Des pourparlers s’engagent donc dans un contexte favorable puisque plus de 10 000 Islandais sont prêts à ouvrir leur maison.
Groenland, entre espoir et réalité
Un peu plus à l’ouest de l’Islande, le Groenland, ce territoire Danois qui malgré son inlandsis – une masse de glace qui couvre une majeure partie de l’île – pourrait accueillir des réfugiés.
« Nous sommes dans le processus de la recherche pour les terres et les bâtiments du gouvernement » rapporte Søren Espersen, Parti du Peuple danois. C’est labase navale abandonnée de Kangilinngui qui est visée. L’ancienne base navale pourrait accueillir 300 réfugiés. Elle est équipée d’une clinique, ainsi que de salles de classe. Même si la proposition a été soumise par M. Espersen au premier ministre du Danemark, Lars Løkke Rasmussen, il semble que le pays ne puisse se permettre d’accueillir des réfugiés.
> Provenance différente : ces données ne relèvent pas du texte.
(** * zombie-nginx: the configuration translation engine of [appconf.py]

    A shallow embedding of [appconf.py] and the properties of its
    specification.  The program reads a YAML document, turns it into a tree
    of nginx directives and prints that tree.

    Conventions of the embedding:
    - Python objects are values of [pyval]; mapping keys are strings; numbers
      are integers.
    - A YAML document is a finite tree of such values.  An alias of a node
      that the program only reads is the same as a copy of the node.  The
      program assigns to one kind of node, the mapping of an upstream entry
      ([config['name'] = ...]): a mapping that is reached at several places
      of the document (through an alias of it, or of a node around it) is a
      [VAnchored a d] at each of them, [a] being the identity of the one
      Python object and [d] its items as loaded.  What has been assigned to
      such an object since the load is in the process state, so that every
      place sees it.  A mapping that [parse_single_upstream] assigns to is
      taken to be used as an upstream entry only.
    - A Python [str] is a [string]; its characters are the [ascii] of the
      string.
    - A raised exception is a [Raise e] result; the process state (the
      anonymous-upstream counter, the Let's Encrypt hand-off file and the
      standard output) is threaded through the monad [M] and survives a
      raise, as in Python.
    - [str()] of a value that is not a string, as f-strings compute it, is
      the parameter [py_str] of the generator section. *)

From Stdlib Require Import Ascii.
From stdpp Require Import base option list strings pretty gmap.

(** ** Python values *)

Unset Elimination Schemes.
Inductive pyval : Type :=
  | VNone
  | VBool (b : bool)
  | VInt (z : Z)
  | VStr (s : string)
  | VList (l : list pyval)
  | VTuple (l : list pyval)
  | VDict (d : list (string * pyval))
  | VAnchored (a : N) (d : list (string * pyval)).
Set Elimination Schemes.

Global Instance pyval_inhabited : Inhabited pyval := populate VNone.

Global Instance pyval_eq_dec : EqDecision pyval.
Proof.
  refine (fix go (x y : pyval) {struct x} : Decision (x = y) :=
    let _ : EqDecision pyval := @go in
    match x, y with
    | VNone, VNone => left _
    | VBool a, VBool b => cast_if (decide (a = b))
    | VInt a, VInt b => cast_if (decide (a = b))
    | VStr a, VStr b => cast_if (decide (a = b))
    | VList a, VList b => cast_if (decide (a = b))
    | VTuple a, VTuple b => cast_if (decide (a = b))
    | VDict a, VDict b => cast_if (decide (a = b))
    | VAnchored a d, VAnchored b e => cast_if_and (decide (a = b)) (decide (d = e))
    | _, _ => right _
    end); abstract congruence.
Defined.

(** ** Exceptions and results *)

Inductive exn : Type :=
  | Exception (msg : string)
  | NotImplementedError (msg : string)
  | KeyError (key : pyval)
  | IndexError
  | TypeError
  | AttributeError
  | FileNotFoundError
  | OSError (msg : string)
  | YAMLError (msg : string)
  | SystemExit (status : Z).

Global Instance exn_eq_dec : EqDecision exn.
Proof. solve_decision. Defined.

Inductive result (A : Type) : Type :=
  | Ok (a : A)
  | Raise (e : exn).
Arguments Ok {A} a.
Arguments Raise {A} e.

Global Instance result_ret : MRet result := @Ok.
Global Instance result_bind : MBind result := λ A B f m,
  match m with
  | Ok a => f a
  | Raise e => Raise e
  end.

Definition is_ok {A} (r : result A) : bool :=
  match r with Ok _ => true | Raise _ => false end.

(** [for x in xs: acc = f(acc, x)], stopping at the first exception. *)
Fixpoint for_each {A B} (f : B → A → result B) (acc : B) (xs : list A) : result B :=
  match xs with
  | [] => Ok acc
  | x :: xs' => acc' ← f acc x; for_each f acc' xs'
  end.

(** ** Process state *)

Record process : Type := Process {
  _upstream_counter : Z;
  (** contents of [/tmp/le-domain.txt], [None] while the file does not exist *)
  le_domain_txt : option string;
  (** the lines written by [print], oldest first *)
  stdout : list string;
  (** the items of the anchored mappings that have been assigned to since the
      document was loaded, by object *)
  anchored : gmap N (list (string * pyval));
}.

Definition M (A : Type) : Type := process → process * result A.

Global Instance M_ret : MRet M := λ A a p, (p, Ok a).
Global Instance M_bind : MBind M := λ A B f m p,
  match m p with
  | (p', Ok a) => f a p'
  | (p', Raise e) => (p', Raise e)
  end.

Definition lift {A} (r : result A) : M A := λ p, (p, r).
Definition raise {A} (e : exn) : M A := lift (Raise e).

Definition print (line : string) : M unit := λ p,
  (Process (_upstream_counter p) (le_domain_txt p) (stdout p ++ [line]) (anchored p), Ok ()).

(** [global _upstream_counter; _upstream_counter += 1], returning the new value *)
Definition incr_upstream_counter : M Z := λ p,
  (Process (_upstream_counter p + 1)%Z (le_domain_txt p) (stdout p) (anchored p),
   Ok (_upstream_counter p + 1)%Z).

Definition set_le_domain_txt (contents : string) : M unit := λ p,
  (Process (_upstream_counter p) (Some contents) (stdout p) (anchored p), Ok ()).

Fixpoint for_each_M {A B} (f : B → A → M B) (acc : B) (xs : list A) : M B :=
  match xs with
  | [] => mret acc
  | x :: xs' => acc' ← f acc x; for_each_M f acc' xs'
  end.

(** ** Strings *)

(** [s * n] *)
Fixpoint str_repeat (s : string) (n : nat) : string :=
  match n with
  | O => ""
  | S n' => s +:+ str_repeat s n'
  end.

(** [' ' * n]; a negative [n] gives the empty string *)
Definition spaces (n : Z) : string := str_repeat " " (Z.to_nat n).

(** [list(s)] *)
Fixpoint str_chars (s : string) : list string :=
  match s with
  | EmptyString => []
  | String c s' => String c "" :: str_chars s'
  end.

(** [s.split(sep)] for a separator of one character *)
Fixpoint str_split (sep : ascii) (s : string) : list string :=
  match s with
  | EmptyString => [""]
  | String c s' =>
      if decide (c = sep) then "" :: str_split sep s'
      else match str_split sep s' with
           | [] => [String c ""]
           | w :: ws => String c w :: ws
           end
  end.

(** [sub in s] *)
Fixpoint str_contains (sub s : string) : bool :=
  String.prefix sub s ||
  match s with
  | EmptyString => false
  | String _ s' => str_contains sub s'
  end.

(** [s[n:]] *)
Fixpoint str_drop (n : nat) (s : string) : string :=
  match n, s with
  | O, _ => s
  | S n', String _ s' => str_drop n' s'
  | S _, EmptyString => ""
  end.

(** The double-quote character, as a string of length one. *)
Definition dquote : string := String "034"%char "".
La réalité rattrape cette proposition, et les inquiétudes s’installent quant à l’accueil possible de réfugiés. « Le pays est déjà confronté à une pénurie de logements, un manque d’emplois et tant d’autres problèmes, je vois difficilement comment le Groenland peut accueillir de nombreux réfugiés », a indiqué Aleqa Hammond — représentante du Groenland, à l’assemblé danoise — au journal hebdomadaire groenlandais AG avant de reconnaitre que les réfugiés « ont besoin d’avoir un endroit pour vivre, quelque chose à manger, être intégrés, éduqués, et avoir accès aux services sociaux. »
La crise migratoire ne se cantonne pas qu’en Europe, elle s’étend à l’échelle internationale. Malgré un emplacement trop souvent lointain, et des conditions de vies rudes, les pays arctiques se sentent touchés par cette vague humaine en détresse. Faisant abstraction de ces obstacles, des solutions émergent. Cependant, accueillir n’est pas suffisant, il faut assurer un avenir à ces hommes, ces femmes, et ces enfants.